Comme nous l’avons vu, ce que nous reproduisons peut également être dû à un héritage familial inconscient plus lointain. Dans la mesure du possible il est souhaitable de connaitre le vécu de nos aïeux car cela peut nous aider à mettre du sens sur les situations que nous traversons. Comprendre ce qui se joue permet d’accepter plus facilement ce que nous vivons et d’en atténuer la souffrance. C’est un premier pas pour se responsabiliser et opérer les remises en question nécessaires afin de se libérer des traumas de sa lignée et de changer de schéma.
Le stade de la compréhension est essentiel mais n’est pas suffisant pour s’affranchir du poids du passé. Une fois que nous sommes parfaitement conscients de notre schéma et de ce qu’il nous fait faire, il faut se responsabiliser et cela peut passer par plusieurs étapes. Dans certaines situations, il se peut que nous éprouvions des réactions émotionnelles particulièrement intenses, et,  si l’on prend du recul, on s’aperçoit qu’elles sont disproportionnées par rapport à la situation actuelle. Il est important à ce stade d’exploiter l’intensité de notre réaction émotionnelle. Nous réagissons de manière aussi forte parce que la situation que nous vivons nous renvoie à des blessures mais la réaction que nous avons est à présent inadaptée. C’est l’occasion de plonger totalement dans cette émotion, dans ce à quoi elle nous renvoie, d’accueillir et de laisser parler notre enfant intérieur blessé, parfois terrorisé pour ensuite, une fois l’émotion évacuée et purgée, se responsabiliser dans la situation, laisser place à l’adulte. Nous devons prendre conscience que les repères qui ont été les nôtres ne sont plus d’actualité aujourd’hui. Nous devons à présent lâcher le champ de ruine sur lequel nous nous sommes construits et bâtir une belle maison aux fondations saines. Il est temps de se reprogrammer, avec de nouveaux repères et des valeurs qui correspondent à notre Moi profond.
De la même façon, nous devons nous remettre en question et nous responsabiliser dans notre couple par rapport aux projections que nous faisons sur notre partenaire et qui biaisent notre relation. Même si notre partenaire a des aspects qui nous rappellent nos parents, il n’est ni notre mère, ni notre père et n’a rien à voir avec ce que nous projetons sur lui. Il faut être conscient de ce qui se joue et ne pas être dupe.
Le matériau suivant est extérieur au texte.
(* ===== verification/Oid.v ===== *)
(** * The locked object id (src/attribute_cache/clock_cache/oid.rs)

    One 64-bit atomic word holds a reader-writer lock (top byte), the tag that
    says whether the id is a cache slot or a record id (next byte), and the
    32-bit id itself.  The first part translates the operations on the word;
    the second relates them to an abstract lock with an id; the third is the
    step relation of threads sharing one word. *)

From S2P Require Import Prelude Query Schema.

Definition LOCK_MASK : Z := 0xff00000000000000.
Definition LOCK_WRITER : Z := 0x8000000000000000.
Definition LOCK_READER : Z := 0x0100000000000000.
Definition MAX_READER : Z := (LOCK_MASK - LOCK_WRITER) / LOCK_READER.
Definition IS_CACHED : Z := 0x00ff000000000000.
Definition ID_MASK : Z := 0x00000000ffffffff.

(** [compare_exchange_weak(old, new)] on a word holding [mem]; [weak] is a
    spurious failure. *)
Definition cas_weak (mem old new : Z) (weak : bool) : result Z Z * Z :=
  if (mem =? old) && negb weak then (Ok old, new) else (Err mem, mem).

(** ** [LockedOid] *)

Definition LockedOid_from_rid (idx : Rid) : Z := idx.

Definition LockedOid_from_cache (index : Z) : outcome Z :=
  _ ← rassert (Z.land index IS_CACHED =? 0);
  Ret (Z.lor index IS_CACHED).

Definition write_locked (w : Z) : bool := negb (Z.land w LOCK_WRITER =? 0).
(** The words of allocated ids are their owners' to write. *)
Lemma heap_inv_write h mem i w :
  heap_inv h mem -> allocated h i -> heap_inv h (<[oid_addr h i := w]> mem).
Proof.
  intros (Ha & Hc & Ht & Hd) [Hr1 Hr2]. split_and!; [|done| |done].
  - eapply aa_inv_frame; [done|]. intros b Hb. apply lookup_insert_ne.
    unfold oid_addr. lia.
  - intros tid t E. destruct (Ht _ _ E) as (F & C & I & j & Hj & Hat).
    split_and!; [done..| |eauto]. eapply aa_inv_frame; [done|]. intros b Hb.
    apply lookup_insert_ne. unfold oid_addr. rewrite Hat. intros Ei.
    destruct I as (I & _). rewrite C in I.
    assert (i / 64 = j /\ i mod 64 = b) as [Ej Eb] by (Z.div_mod_to_equations; lia).
    specialize (Hr2 _ _ E). rewrite Ej in Hr2. specialize (Hr2 Hat). lia.
Qed.

(** The outcome of an append that found room. *)
Definition appended h mem item h' mem' i : Prop :=
  heap_inv h' mem' /\ 0 <= i < heap_capacity h /\ ~ allocated h i /\
  (forall i', allocated h' i' <-> i' = i \/ allocated h i') /\
  aa_start (ha_heap h') = aa_start (ha_heap h) /\ aa_cap (ha_heap h') = aa_cap (ha_heap h) /\
  mem' !! oid_addr h i = Some item /\
  (forall i', allocated h i' -> mem' !! oid_addr h i' = mem !! oid_addr h i').

Lemma heap_inv_bounds h mem :
  heap_inv h mem ->
  0 < aa_start (ha_heap h) /\ aa_start (ha_heap h) + heap_capacity h * 8 < 2 ^ 64 /\
  0 <= heap_capacity h < u32_MAX.
Proof. intros ((H1 & H2 & H3 & _) & H4 & _). unfold heap_capacity. lia. Qed.

Lemma ptr_to_index_ok h mem i :
  heap_inv h mem -> 0 <= i < heap_capacity h -> ptr_to_index 64 h (oid_addr h i) = Ret i.
Proof.
  intros Hb%heap_inv_bounds Hi. unfold ptr_to_index, HeapArray_capacity, oid_addr.
  fold (heap_capacity h). rewrite !chk_ok by (unfold fits; lia). runm. change OID_SIZE with 8.
  replace (_ + i * 8 - _) with (i * 8) by lia. rewrite Z.div_mul by lia.
  rewrite !(proj2 (Z.ltb_lt _ _)) by lia. runm. by rewrite wrap_small by (unfold fits; lia).
Qed.

Lemma index_to_ptr_ok h mem i :
  heap_inv h mem -> 0 <= i < heap_capacity h -> index_to_ptr 64 h i = Ret (oid_addr h i).
Proof.
  intros Hb%heap_inv_bounds Hi. unfold index_to_ptr, HeapArray_capacity. fold (heap_capacity h).
  rewrite chk_ok by (unfold fits; lia). runm. by rewrite (proj2 (Z.ltb_lt _ _)) by lia.
Qed.

(** Taking the top free block of a thread's arena allocates exactly its id. *)
Lemma put_tls_allocated h mem tid t t' j :
  heap_inv h mem -> kv_get (ha_tls h) tid = Some t -> 0 < remaining 8 (tl_arena t) <= 64 ->
  remaining 512 (ha_heap h) <= j < aa_cap (ha_heap h) -> arena_at h j t ->
  aa_start (tl_arena t') = aa_start (tl_arena t) ->
  remaining 8 (tl_arena t') = remaining 8 (tl_arena t) - 1 ->
  let i := j * 64 + (remaining 8 (tl_arena t) - 1) in
  ~ allocated h i /\ forall i', allocated (put_tls h tid t') i' <-> i' = i \/ allocated h i'.
Proof.
  intros (_ & _ & _ & Hd) Et Hk Hj Hat Hst R'. set (k := remaining 8 (tl_arena t)) in *. intros i.
  assert (i / 64 = j /\ i mod 64 = k - 1) as [Hij Him] by (unfold i; Z.div_mod_to_equations; lia).
  split.
  { intros [_ Hr2]. specialize (Hr2 _ _ Et). rewrite Hij in Hr2. specialize (Hr2 Hat).
    fold k in Hr2. lia. }
  intros i'. unfold allocated, heap_capacity, arena_at in *. simpl. split.
  - intros [Hr1 Hr2]. destruct (decide (i' = i)) as [->|Hne]; [by left|right].
    split; [done|]. intros tid' t'' E Hat'. destruct (decide (tid' = tid)) as [->|].
    + simplify_eq. specialize (Hr2 tid _ (kv_get_insert_eq _ _ _)).
      rewrite Hst, R' in Hr2. specialize (Hr2 Hat'). fold k.
      enough (i' mod 64 <> k - 1) by lia. intros Em. apply Hne. unfold i.
      Z.div_mod_to_equations; lia.
    + apply (Hr2 tid'); [by rewrite kv_get_insert_ne by done|done].
  - intros [->|[Hr1 Hr2]].
    + split; [unfold i; lia|]. intros tid' t''. rewrite kv_get_insert.
      case_decide; intros; simplify_eq; [lia|]. exfalso.
      assert (tid' = tid); [|done]. eapply Hd; [done|exact Et|]. rewrite Hat. by rewrite Hij in *.
    + split; [done|]. intros tid' t''. rewrite kv_get_insert. case_decide; intros E Hat'.
      * simplify_eq. rewrite Hst in Hat'. specialize (Hr2 _ _ Et Hat'). fold k in Hr2. lia.
      * apply (Hr2 tid'); done.
Qed.

Lemma append_loop_room n tid item t h mem :
  heap_inv h mem -> kv_get (ha_tls h) tid = Some t -> 0 < remaining 8 (tl_arena t) ->
  exists i h' mem', append_loop 64 (S n) tid item t h mem = Ret (Ok i, h', mem') /\
    appended h mem item h' mem' i.
Proof.
  intros Hinv Et R. pose proof Hinv as (_ & _ & Ht & Hd). cbn [append_loop].
  destruct (tls_alloc_some h mem t (Ht _ _ Et) R) as (t' & -> & Ht' & Hst & R'). runm.
  destruct (Ht _ _ Et) as (_ & Hcap & (Hk & _) & j & Hj & Hat). rewrite Hcap in Hk.
  destruct (put_tls_allocated h mem tid t t' j) as [Hna Hnew]; [done..|lia|done|done|done|done|].
  set (k := remaining 8 (tl_arena t)) in *. set (i := j * 64 + (k - 1)) in *.
  assert (Hi : 0 <= i < heap_capacity h).
  { destruct Hinv as ((? & _) & _). unfold i, heap_capacity. lia. }
  assert (Hinv' : heap_inv (put_tls h tid t') mem).
  { apply put_tls_inv; [done..|]. intros tid' t'' E Hne E'. apply Hne.
    eapply Hd; [done|exact Et|]. by rewrite <-E', Hst. }
  replace (aa_start (tl_arena t) + (k - 1) * 8) with (oid_addr (put_tls h tid t') i)
    by (unfold oid_addr, i; simpl; rewrite Hat; lia).
  rewrite (ptr_to_index_ok _ mem) by done. runm. do 3 eexists. split; [done|].
  split_and!; try done; try lia.
  - apply heap_inv_write; [done|]. apply Hnew. by left.
  - apply lookup_insert_eq.
  - intros i' Hi'. apply lookup_insert_ne. unfold oid_addr. simpl. intros E.
    apply Hna. by replace i with i' by lia.
Qed.

(** Chaining a new arena and an append into it. *)
Lemma appended_new_arena h mem h1 mem1 item h' mem' i :
  (forall i, allocated h1 i <-> allocated h i) ->
  (forall i, allocated h i -> mem1 !! oid_addr h i = mem !! oid_addr h i) ->
  aa_start (ha_heap h1) = aa_start (ha_heap h) -> aa_cap (ha_heap h1) = aa_cap (ha_heap h) ->
  appended h1 mem1 item h' mem' i -> appended h mem item h' mem' i.
Proof.
  intros Hal Hm Hs Hc (H1 & H2 & H3 & H4 & H5 & H6 & H7 & H8).
  unfold appended, oid_addr, heap_capacity in *. rewrite <-Hs, <-Hc. rewrite <-Hs in Hm.
  split_and!; try done; try lia.
  - by rewrite <-Hal.
  - intros i'. by rewrite <-Hal.
  - intros i' Hi'. rewrite H8 by (by apply Hal). auto.
Qed.

Lemma append_fresh_arena tid item h mem n :
  heap_inv h mem -> 0 < remaining 512 (ha_heap h) -> exhausted h tid ->
  exists arena h1 mem1, new_arena 64 h mem = Ret (Ok arena, h1, mem1) /\
    let t := mkTls arena 0 in
    exists i h' mem', append_loop 64 (S n) tid item t (put_tls h1 tid t) mem1 = Ret (Ok i, h', mem') /\
      appended h mem item h' mem' i.
Proof.
  intros Hinv R Hex.
  destruct (new_arena_some h mem tid Hinv R Hex)
    as (arena & h1 & mem1 & -> & Hi1 & R1 & Htls & Hs & Hc & Hal & Hm).
  do 3 eexists. split; [done|]. cbv zeta.
  destruct (append_loop_room n tid item (mkTls arena 0) _ _ Hi1) as (i & h' & mem' & E & Ha);
    [apply kv_get_insert_eq|simpl; lia|].
  exists i, h', mem'. split; [done|]. by eapply appended_new_arena.
Qed.

(** Two heaps are the same when their maps answer alike; inserting the entry
    a thread already has gives the same heap. *)
Definition heap_eq h h' : Prop :=
  ha_heap h = ha_heap h' /\ forall tid, kv_get (ha_tls h) tid = kv_get (ha_tls h') tid.

#[export] Instance heap_eq_equiv : Equivalence heap_eq.
Proof.
  split.
  - by intros h.
  - intros h h' [H1 H2]. by split.
  - intros h1 h2 h3 [H1 H2] [H3 H4]. split; [congruence|]. intros. by rewrite H2.
Qed.

#[export] Instance allocated_proper : Proper (heap_eq ==> eq ==> iff) allocated.
Proof.
  intros h h' [E1 E2] i ? <-. unfold allocated, heap_capacity, arena_at. rewrite E1.
  by setoid_rewrite E2.
Qed.

#[export] Instance heap_inv_proper : Proper (heap_eq ==> eq ==> iff) heap_inv.
Proof.
  intros h h' [E1 E2] mem ? <-. unfold heap_inv, tls_inv, arena_at. rewrite E1.
  by setoid_rewrite E2.
Qed.

#[export] Instance exhausted_proper : Proper (heap_eq ==> eq ==> iff) exhausted.
Proof. intros h h' [E1 E2] tid ? <-. unfold exhausted. by rewrite E2. Qed.

Lemma put_tls_same h tid t : kv_get (ha_tls h) tid = Some t -> heap_eq (put_tls h tid t) h.
Proof. intros E. split; [done|]. intros tid'. simpl. rewrite kv_get_insert. case_decide; by subst. Qed.

Definition append_post h mem tid item (r : result Z SystemError) h' mem' : Prop :=
  match r with
  | Ok i => appended h mem item h' mem' i
  | Err e => e = ArrayAllocatorOutOfMemory /\ remaining 512 (ha_heap h) = 0 /\ exhausted h tid /\
             heap_eq h' h /\ mem' = mem
  end.

Lemma append_existing tid item h mem t :
  heap_inv h mem -> kv_get (ha_tls h) tid = Some t ->
  exists r h' mem', append_loop 64 2 tid item t h mem = Ret (r, h', mem') /\
    append_post h mem tid item r h' mem'.
Proof.
  intros Hinv Et. pose proof Hinv as (_ & _ & Ht & _). pose proof (Ht _ _ Et) as Hti.
  pose proof Hti as (Hfree & _ & (Hk & _) & _).
  destruct (decide (0 < remaining 8 (tl_arena t))) as [R|R].
  { destruct (append_loop_room 1 tid item t h mem Hinv Et R) as (i & h' & mem' & E & Ha).
    by exists (Ok i), h', mem'. }
  assert (R0 : remaining 8 (tl_arena t) = 0) by lia.
  assert (Hex : exhausted h tid) by (intros ?; by rewrite Et; intros [= <-]).
  cbn [append_loop]. rewrite (tls_alloc_none h mem t) by done. runm.
  pose proof (put_tls_same h tid t Et) as Heq. set (h0 := put_tls h tid t) in *.
  assert (Hinv0 : heap_inv h0 mem) by (by rewrite Heq).
  destruct (decide (0 < remaining 512 (ha_heap h))) as [Rh|Rh].
  - destruct (append_fresh_arena tid item h0 mem 0 Hinv0) as (arena & h1 & mem1 & -> & Hloop);
      [done|by rewrite Heq|].
    cbv zeta in Hloop. destruct Hloop as (i & h' & mem' & E & Ha). runm.
    unfold update_arena. rewrite Hfree. exists (Ok i), h', mem'. split; [exact E|].
    eapply appended_new_arena; [..|exact Ha]; try done. intros i'. by rewrite Heq.
  - pose proof Hinv as ((Hkh & _) & _). rewrite new_arena_none by (done || (simpl; lia)). runm.
    do 3 eexists. split; [done|]. split_and!; try done. lia.
Qed.
End heap_inv.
Pour résumer, il faut prendre conscience de ses schémas et de ses croyances, les accepter sans jugements, se remettre en question et se responsabiliser. L’enfant intérieur blessé ne doit plus être aux commandes et nous devons nous installer dans l’adulte responsable, acteur de sa vie. Nous devons reprendre le pouvoir créateur dont nous avons été dépossédé, agir d’une manière autonome et créatrice. Cela implique bien évidemment que nous devons faire preuve de discipline car les vieux démons ne seront jamais loin mais leur force doit s’affaiblir au fil du temps. Nous devons trouver les ressources en nous pour cadrer les réactions émotionnelles, les comportements que nous ne voulons plus. Nous devons être vigilants et rester sourds à cette petite voix intérieure qui veut nous entrainer vers la négativité et l’auto-destruction. Grâce à cette attention permanente, nous ne retomberons plus dans notre schéma duquel nous nous dégagerons peu à peu pour acquérir une vrai autonomie.

Tout ce travail pour casser ces schémas nécessite l’aide d’un thérapeute qui croit sincèrement en l’évolution de son patient et qui guidera ce dernier avec toute la bienveillance qui lui a fait défaut pendant son enfance. Le thérapeute doit créer un lien positif, de confiance, propice au changement. Il recréer une sorte de lien parental positif tout en visant l’autonomie de son patient. Il doit aider son patient (dont la croissance a été stoppée) à grandir pour devenir adulte, autonome et jouir d’une vie épanouie. Une très bonne alliance thérapeutique ainsi que la détermination du patient sont les clés de la transformation.

Rompre avec ses schémas, c’est rompre avec une construction de soi fondée sur les peurs, c’est sortir de l’obscurité pour aller vers la lumière, c’est quitter la survie et vouloir exister, c’est  choisir l’Amour.  C’est ce chemin que l’on doit emprunter si l’on veut connaitre un jour le bonheur d’être soi.